━━━━━ MATERIAL SHOWN

#[global] Instance quiet_framed h : Framed (quiet h).
Proof.
  intros w g [Ha Hs Hp Hq] Es Ep. split; [by apply (accounts_same w)|by rewrite <- Hs|by rewrite <- Hp|done].
Qed.

Lemma destroy_nothing s : armed s = false -> suspicion_destroy s = [].
Proof. intros E. unfold suspicion_destroy, cancel. by rewrite E. Qed.

Lemma stopped_released h w i o : stopped h w -> heap w !! i = Some o -> stopped h (released i o w).
Proof.
  intros Hq Ho j b o' ->. unfold released. case_decide; cbn.
  - intros [_ Hj]%lookup_delete_Some. exact (Hq _ _ _ eq_refl Hj).
  - intros [[<- <-]|[_ Hj]]%lookup_insert_Some; [exact (Hq _ _ _ eq_refl Ho)|exact (Hq _ _ _ eq_refl Hj)].
Qed.

(** Dropping an object from the table leaves nobody but its holder. *)
Lemma dropped w k i o h : accounts w [h] -> table w !! k = Some i -> heap w !! i = Some o ->
  let w1 := set_table (delete k (table w)) w in
  ~ tabled w1 i /\ ((refs o <= 1)%nat \/ exists b, h = Some (i, b)).
Proof.
  intros Ha Hk Ho w1.
  assert (~ tabled w1 i) as Hi.
  { intros [k' Hk']%tabled_iff. cbn in Hk'. apply lookup_delete_Some in Hk' as [Hne Hk'].
    destruct Hne. by eapply ac_once. }
  split; [done|]. destruct (ac_refs _ _ (accounts_delete w k i [h] Ha Hk) i o Ho) as [E _].
  rewrite !pointers_cons, uses_self in E. unfold pointers in E. rewrite decide_False in E by done.
  change (users i []) with 0%nat in E.
  destruct h as [[j b]|]; [|rewrite uses_None in E; left; lia].
  destruct (decide (i = j)) as [->|Hne]; [right; by exists b|rewrite uses_other in E by done; left; lia].
Qed.

#[global] Instance quiet_erases h : Erases (quiet h).
Proof.
  intros k w Hq. pose proof Hq as [Ha Hs Hp Hstop]. unfold agrees.
  rewrite eraseSuspicion_run, run_atomically. unfold eraseSuspicion, cancelled. rewrite view_suspects. run.
  destruct (table w !! k) as [i|] eqn:Hk; cbn [option_bind mbind].
  2:{ exists w. split_and!; [done|done|]. rewrite delete_id, set_suspicions_same, posted_same; [done|].
      by rewrite view_suspects, Hk. }
  set (w1 := set_table _ w).
  assert (accounts w1 (Some (i, false) :: [h])) as Ha1 by by apply accounts_delete.
  destruct (holds_object _ _ _ _ Ha1) as [o Ho]. rewrite (release_run w1 i o Ho).
  change (heap w !! i = Some o) in Ho. rewrite Ho. cbn [option_fmap fmap option_map].
  destruct (dropped w k i o h Ha Hk Ho) as [Hi Hr].
  exists (released i o w1). split; [done|split].
  - pose proof (released_shares w1 i o Ho) as [Sa Sg _]. split.
    + by apply accounts_None, Sa.
    + rewrite Sg. exact Hs.
    + rewrite Sg. exact Hp.
    + by apply stopped_released.
  - rewrite view_released by done. unfold w1. rewrite view_drop. case_decide; [done|].
    destruct Hr as [|[b ->]]; [done|].
    rewrite destroy_nothing, app_nil_r by (by eapply Hstop). by destruct (view w).
Qed.

(** What a thread does after the action is done, that the world does not show. *)
Lemma agrees_after {A} (I J : world -> Prop) (t : thread world A) m (f : A -> thread world A) w :
  agrees I t m w ->
  (forall a w', I w' -> exists w'', run_alone (f a) w' = Ok (a, w'') /\ J w'' /\ view w'' = view w') ->
  agrees J (t ≫= f) m w.
Proof.
  unfold agrees. intros Hm Hf. rewrite run_alone_bind. destruct (m (view w)) as [[a g]|e]; [|by rewrite Hm].
  destruct Hm as (w' & -> & Hw & <-). by apply Hf.
Qed.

━━━━━━━━━━

- _ASSIGNMENT_: Quote, word for word, every line starting at the one that contains "- pose proof" and ending with the final line of the entries.

- _SOLUTION_:
  - pose proof (released_shares w1 i o Ho) as [Sa Sg _]. split.
    + by apply accounts_None, Sa.
    + rewrite Sg. exact Hs.
    + rewrite Sg. exact Hp.
    + by apply stopped_released.
  - rewrite view_released by done. unfold w1. rewrite view_drop. case_decide; [done|].
    destruct Hr as [|[b ->]]; [done|].
    rewrite destroy_nothing, app_nil_r by (by eapply Hstop). by destruct (view w).
Qed.

(** What a thread does after the action is done, that the world does not show. *)
Lemma agrees_after {A} (I J : world -> Prop) (t : thread world A) m (f : A -> thread world A) w :
  agrees I t m w ->
  (forall a w', I w' -> exists w'', run_alone (f a) w' = Ok (a, w'') /\ J w'' /\ view w'' = view w') ->
  agrees J (t ≫= f) m w.
Proof.
  unfold agrees. intros Hm Hf. rewrite run_alone_bind. destruct (m (view w)) as [[a g]|e]; [|by rewrite Hm].
  destruct Hm as (w' & -> & Hw & <-). by apply Hf.
Qed.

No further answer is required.